### Work to be completed
Find the line with "newReadyTx : option loc;" in the records below. Copy it and every line after it, up to and including the line with "Definition set_notReady (a".

### Collected data entries

┌──

(* ===== verification/AddrQueue.v ===== *)
(** * The queue of the transactions of one sender

    [sequencer/addrqueue.go].  Go iterates a map in an unspecified order: an
    operation that ranges over [notReadyTxs] takes the order of the keys, and
    the theorems hold for every order ([map_order]).  Go's [range] skips an
    entry that the loop body has deleted before it is reached, and so do the
    loops here. *)

From S2P Require Import Prelude Resources TxTracker.

(** [common.Hash.String] and [common.Address.String] of go-ethereum: the hex
    text of the value, which determines it. *)
Class EthStrings := {
  hash_String : Z → string;
  addr_String : Z → string;
  hash_String_inj :: Inj (=) (=) hash_String;
  addr_String_inj :: Inj (=) (=) addr_String
}.

Record addrQueue := mkAddrQueue {
  from : Z;
  fromStr : string;
  currentNonce : Z;
  currentBalance : Z;
  readyTx : option loc;
  notReadyTxs : gmap Z loc;
  forcedTxs : gset Z;
  pendingTxsToStore : gset Z
}.

Inductive DropReason :=
  | ErrDuplicatedNonce
  | ErrIntrinsicInvalidNonce.

#[export] Instance DropReason_eq_dec : EqDecision DropReason.
Proof. solve_decision. Defined.

Record addTxRes := mkAddTxRes {
  newReadyTx : option loc;
  prevReadyTx : option loc;
  replacedTx : option loc;
  dropReason : option DropReason
}.

(** The keys of a map in the order a [range] loop visits them. *)
Definition map_order (m : gmap Z loc) (order : list Z) : Prop :=
  NoDup order ∧ ∀ k, k ∈ order ↔ is_Some (m !! k).

Definition set_ready (a : addrQueue) (r : option loc) : addrQueue :=
  mkAddrQueue (from a) (fromStr a) (currentNonce a) (currentBalance a) r
    (notReadyTxs a) (forcedTxs a) (pendingTxsToStore a).
Definition set_notReady (a : addrQueue) (m : gmap Z loc) : addrQueue :=
  mkAddrQueue (from a) (fromStr a) (currentNonce a) (currentBalance a) (readyTx a)
    m (forcedTxs a) (pendingTxsToStore a).
Definition set_forced (a : addrQueue) (f : gset Z) : addrQueue :=
  mkAddrQueue (from a) (fromStr a) (currentNonce a) (currentBalance a) (readyTx a)
    (notReadyTxs a) f (pendingTxsToStore a).
Definition set_pending (a : addrQueue) (p : gset Z) : addrQueue :=
  mkAddrQueue (from a) (fromStr a) (currentNonce a) (currentBalance a) (readyTx a)
    (notReadyTxs a) (forcedTxs a) p.
Definition set_nonce (a : addrQueue) (n : Z) : addrQueue :=
  mkAddrQueue (from a) (fromStr a) n (currentBalance a) (readyTx a)
    (notReadyTxs a) (forcedTxs a) (pendingTxsToStore a).
Definition set_balance (a : addrQueue) (b : Z) : addrQueue :=
  mkAddrQueue (from a) (fromStr a) (currentNonce a) b (readyTx a)
    (notReadyTxs a) (forcedTxs a) (pendingTxsToStore a).

Definition newAddrQueue `{!EthStrings} (addr nonce balance : Z) : addrQueue :=
  mkAddrQueue addr (addr_String addr) nonce balance None ∅ ∅ ∅.

Definition addTx (σ : store) (a : addrQueue) (tx : loc) : addrQueue * addTxRes :=
  if decide (currentNonce a = Nonce (σ tx)) then
    if match readyTx a with
       | None => true
       | Some r => GasPrice (σ r) <=? GasPrice (σ tx)
       end
    then
      let oldReadyTx := readyTx a in
      let repTx :=
        match oldReadyTx with
        | Some r => if decide (HashStr (σ r) = HashStr (σ tx)) then None else Some r
        | None => None
        end in
      if Cost (σ tx) <=? currentBalance a then
        (set_ready a (Some tx), mkAddTxRes (Some tx) oldReadyTx repTx None)
      else
        (set_notReady (set_ready a None) (<[Nonce (σ tx) := tx]> (notReadyTxs a)),
         mkAddTxRes None oldReadyTx repTx None)
    else (a, mkAddTxRes None None None (Some ErrDuplicatedNonce))
  else if Nonce (σ tx) <? currentNonce a then
    (a, mkAddTxRes None None None (Some ErrIntrinsicInvalidNonce))
  else
    match notReadyTxs a !! Nonce (σ tx) with
    | None =>
        (set_notReady a (<[Nonce (σ tx) := tx]> (notReadyTxs a)),
         mkAddTxRes None None None None)
    | Some nrTx =>
        if GasPrice (σ nrTx) <=? GasPrice (σ tx) then
          (set_notReady a (<[Nonce (σ tx) := tx]> (notReadyTxs a)),
           mkAddTxRes None None
             (if decide (HashStr (σ nrTx) = HashStr (σ tx)) then None else Some nrTx) None)
        else (a, mkAddTxRes None None None (Some ErrDuplicatedNonce))
    end.

Definition addForcedTx (a : addrQueue) (txHash : Z) : addrQueue :=
  set_forced a ({[txHash]} ∪ forcedTxs a).

Definition addPendingTxToStore (a : addrQueue) (txHash : Z) : addrQueue :=
  set_pending a ({[txHash]} ∪ pendingTxsToStore a).

(** The loop of [ExpireTransactions]: [clock i] is the [i]-th reading of
    [time.Now()]. *)
Fixpoint expire_loop (σ : store) (maxTime : Z) (clock : nat → Z) (i : nat)
    (order : list Z) (m : gmap Z loc) (txs : list loc) : gmap Z loc * list loc * nat :=
  match order with
  | [] => (m, txs, i)
  | k :: order' =>
      match m !! k with
      | None => expire_loop σ maxTime clock i order' m txs
      | Some l =>
          if ReceivedAt (σ l) + maxTime <? clock i then
            expire_loop σ maxTime clock (S i) order' (delete (Nonce (σ l)) m) (txs ++ [l])
          else expire_loop σ maxTime clock (S i) order' m txs
      end
  end.

Definition ExpireTransactions (σ : store) (a : addrQueue) (maxTime : Z)
    (clock : nat → Z) (order : list Z) : addrQueue * list loc * option loc :=
  let '(m, txs, i) := expire_loop σ maxTime clock 0 order (notReadyTxs a) [] in
  let a := set_notReady a m in
  match readyTx a with
  | Some r =>
      if ReceivedAt (σ r) + maxTime <? clock i
      then (set_ready a None, txs ++ [r], Some r)
      else (a, txs, None)
  | None => (a, txs, None)
  end.

Definition IsEmpty (a : addrQueue) : bool :=
  bool_decide (readyTx a = None) && bool_decide (notReadyTxs a = ∅) &&
  bool_decide (forcedTxs a = ∅) && bool_decide (pendingTxsToStore a = ∅).

Fixpoint delete_loop (σ : store) (txHashStr : string) (order : list Z)
    (m : gmap Z loc) : gmap Z loc :=
  match order with
  | [] => m
  | k :: order' =>
      match m !! k with
      | None => delete_loop σ txHashStr order' m
      | Some l =>
          if decide (HashStr (σ l) = txHashStr)
          then delete_loop σ txHashStr order' (delete (Nonce (σ l)) m)
          else delete_loop σ txHashStr order' m
      end
  end.

Definition deleteTx `{!EthStrings} (σ : store) (a : addrQueue) (txHash : Z)
    (order : list Z) : addrQueue * option loc :=
  let txHashStr := hash_String txHash in
  match readyTx a with
  | Some r =>
      if decide (HashStr (σ r) = txHashStr) then (set_ready a None, Some r)
      else (set_notReady a (delete_loop σ txHashStr order (notReadyTxs a)), None)
  | None => (set_notReady a (delete_loop σ txHashStr order (notReadyTxs a)), None)
  end.

Definition deleteForcedTx (a : addrQueue) (txHash : Z) : addrQueue :=
  if decide (txHash ∈ forcedTxs a) then set_forced a (forcedTxs a ∖ {[txHash]}) else a.

Definition deletePendingTxToStore (a : addrQueue) (txHash : Z) : addrQueue :=
  if decide (txHash ∈ pendingTxsToStore a)
  then set_pending a (pendingTxsToStore a ∖ {[txHash]}) else a.

Definition reason_invalid_nonce : string := "nonce intrinsic error".

(** First loop of [updateCurrentNonceBalance]: the transactions whose nonce has
    passed are marked as failed and collected. *)
Fixpoint stale_loop (σ : store) (nonce : Z) (m : gmap Z loc) (order : list Z)
    (txs : list loc) : store * list loc :=
  match order with
  | [] => (σ, txs)
  | k :: order' =>
      match m !! k with
      | None => stale_loop σ nonce m order' txs
      | Some l =>
          if Nonce (σ l) <? nonce
          then stale_loop (upd σ l (setFailedReason (σ l) reason_invalid_nonce)) nonce m
                 order' (txs ++ [l])
          else stale_loop σ nonce m order' txs
      end
  end.

(** Second loop: the collected transactions leave [notReadyTxs]. *)
Definition delete_all (σ : store) (txs : list loc) (m : gmap Z loc) : gmap Z loc :=
  foldl (λ m l, delete (Nonce (σ l)) m) m txs.

(** The four phases of [updateCurrentNonceBalance]: the new nonce and the
    transactions it makes stale, ... *)
Definition advance_nonce (σ : store) (a : addrQueue) (nonce : option Z) (order : list Z) :
    store * addrQueue * list loc :=
  match nonce with
  | Some n =>
      if decide (currentNonce a = n) then (σ, a, [])
      else
        let a := set_nonce a n in
        let '(σ, txs) := stale_loop σ n (notReadyTxs a) order [] in
        (σ, set_notReady a (delete_all σ txs (notReadyTxs a)), txs)
  | None => (σ, a, [])
  end.

(** ... the ready transaction that no longer is, ... *)
Definition demote_ready (σ : store) (a : addrQueue) : addrQueue * option loc :=
  match readyTx a with
  | Some r =>
      if bool_decide (Nonce (σ r) ≠ currentNonce a) || (currentBalance a <? Cost (σ r))
      then (set_ready a None, Some r)
      else (a, None)
  | None => (a, None)
  end.

(** ... the not-ready transaction that takes its place, ... *)
Definition promote_notReady (σ : store) (a : addrQueue) : addrQueue :=
  match readyTx a with
  | None =>
      match notReadyTxs a !! currentNonce a with
      | Some nrTx =>
          if Cost (σ nrTx) <=? currentBalance a
          then set_notReady (set_ready a (Some nrTx))
                 (delete (currentNonce a) (notReadyTxs a))
          else a
      | None => a
      end
  | Some _ => a
  end.

(** ... and the return of the old ready transaction to [notReadyTxs]. *)
Definition requeue_old (σ : store) (a : addrQueue) (oldReadyTx : option loc) : addrQueue :=
  match oldReadyTx with
  | Some r =>
      if currentNonce a <? Nonce (σ r)
      then set_notReady a (<[Nonce (σ r) := r]> (notReadyTxs a))
      else a
  | None => a
  end.

Definition updateCurrentNonceBalance (σ : store) (a : addrQueue)
    (nonce balance : option Z) (order : list Z) :
    store * addrQueue * option loc * option loc * list loc :=
  let a := match balance with Some b => set_balance a b | None => a end in
  let '(σ, a, txsToDelete) := advance_nonce σ a nonce order in
  let '(a, oldReadyTx) := demote_ready σ a in
  let a := promote_notReady σ a in
  let a := requeue_old σ a oldReadyTx in
  (σ, a, readyTx a, oldReadyTx, txsToDelete).

Fixpoint counters_loop (σ : store) (txHashStr : string) (counters : ZKCounters)
    (m : gmap Z loc) (order : list Z) : store :=
  match order with
  | [] => σ
  | k :: order' =>
      match m !! k with
      | None => counters_loop σ txHashStr counters m order'
      | Some l =>
          if decide (HashStr (σ l) = txHashStr)
          then upd σ l (updateZKCounters (σ l) counters)
          else counters_loop σ txHashStr counters m order'
      end
  end.

Definition UpdateTxZKCounters `{!EthStrings} (σ : store) (a : addrQueue) (txHash : Z)
    (counters : ZKCounters) (order : list Z) : store :=
  let txHashStr := hash_String txHash in
  match readyTx a with
  | Some r =>
      if decide (HashStr (σ r) = txHashStr)
      then upd σ r (updateZKCounters (σ r) counters)
      else counters_loop σ txHashStr counters (notReadyTxs a) order
  | None => counters_loop σ txHashStr counters (notReadyTxs a) order
  end.

(** ** Invariant *)

(** The ready transaction has the current nonce and is affordable; a not-ready
    one is filed under its nonce, which is not in the past. *)
Definition aq_inv (σ : store) (a : addrQueue) : Prop :=
  (∀ r, readyTx a = Some r →
     Nonce (σ r) = currentNonce a ∧ Cost (σ r) ≤ currentBalance a) ∧
  (∀ n l, notReadyTxs a !! n = Some l → Nonce (σ l) = n ∧ currentNonce a ≤ n).

#[export] Instance aq_inv_proper : Proper (static_eq ==> eq ==> iff) aq_inv.
Proof.
  intros σ σ' Hs a ? <-. unfold aq_inv.
  setoid_rewrite (static_Nonce _ _ Hs). setoid_rewrite (static_Cost _ _ Hs). done.
Qed.

(** The transactions a queue tracks. *)
Definition tracked (a : addrQueue) (l : loc) : Prop :=
  readyTx a = Some l ∨ ∃ n, notReadyTxs a !! n = Some l.

Lemma newAddrQueue_inv `{!EthStrings} σ addr nonce balance :
  aq_inv σ (newAddrQueue addr nonce balance).
Proof. split; simpl; [done|]. intros n l. by rewrite lookup_empty. Qed.

(** Lookup after an insertion or deletion, with the equation decided. *)
Ltac map_cases :=
  repeat match goal with
  | H : context [(<[_ := _]> _) !! _] |- _ => rewrite lookup_insert in H
  | H : context [(delete _ _) !! _] |- _ => rewrite lookup_delete in H
  | |- context [(<[_ := _]> _) !! _] => rewrite lookup_insert
  | |- context [(delete _ _) !! _] => rewrite lookup_delete
  end; repeat case_decide; simplify_eq/=.

Lemma addTx_inv σ a tx a' res :
  aq_inv σ a → addTx σ a tx = (a', res) → aq_inv σ a'.
Proof.
  intros [Hr Hn] Ha. unfold addTx in Ha.
  destruct (decide (currentNonce a = Nonce (σ tx))) as [He|He].
  - destruct (match readyTx a with Some r => _ | None => _ end);
      [|simplify_eq; done].
    destruct (Z.leb_spec (Cost (σ tx)) (currentBalance a)); simplify_eq; split; simpl.
    + intros r [= <-]. lia.
    + done.
    + done.
    + intros n l Hl. map_cases; [lia|]. by apply Hn.
  - destruct (Z.ltb_spec (Nonce (σ tx)) (currentNonce a)); [simplify_eq; done|].
    destruct (notReadyTxs a !! Nonce (σ tx)) as [nr|] eqn:Hnr; [case_match|];
      simplify_eq; try done; (split; [done|]); simpl; intros n l Hl;
      map_cases; try lia; by apply Hn.
Qed.
Lemma GetBestFittingTx_terminates_witness :
  ∃ res, GetBestFittingTx fit_store fit_list 2 fit_res res.
Proof.
  destruct (GetBestFittingTx_terminates fit_store fit_list 2 fit_res) as [_ Hr];
    [lia|res_unfold; res_solve|intros; apply fit_res_ok|exact Hr].
Defined.
End BestFitRun.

└──

### Task answer
  newReadyTx : option loc;
  prevReadyTx : option loc;
  replacedTx : option loc;
  dropReason : option DropReason
}.

(** The keys of a map in the order a [range] loop visits them. *)
Definition map_order (m : gmap Z loc) (order : list Z) : Prop :=
  NoDup order ∧ ∀ k, k ∈ order ↔ is_Some (m !! k).

Definition set_ready (a : addrQueue) (r : option loc) : addrQueue :=
  mkAddrQueue (from a) (fromStr a) (currentNonce a) (currentBalance a) r
    (notReadyTxs a) (forcedTxs a) (pendingTxsToStore a).
Definition set_notReady (a : addrQueue) (m : gmap Z loc) : addrQueue :=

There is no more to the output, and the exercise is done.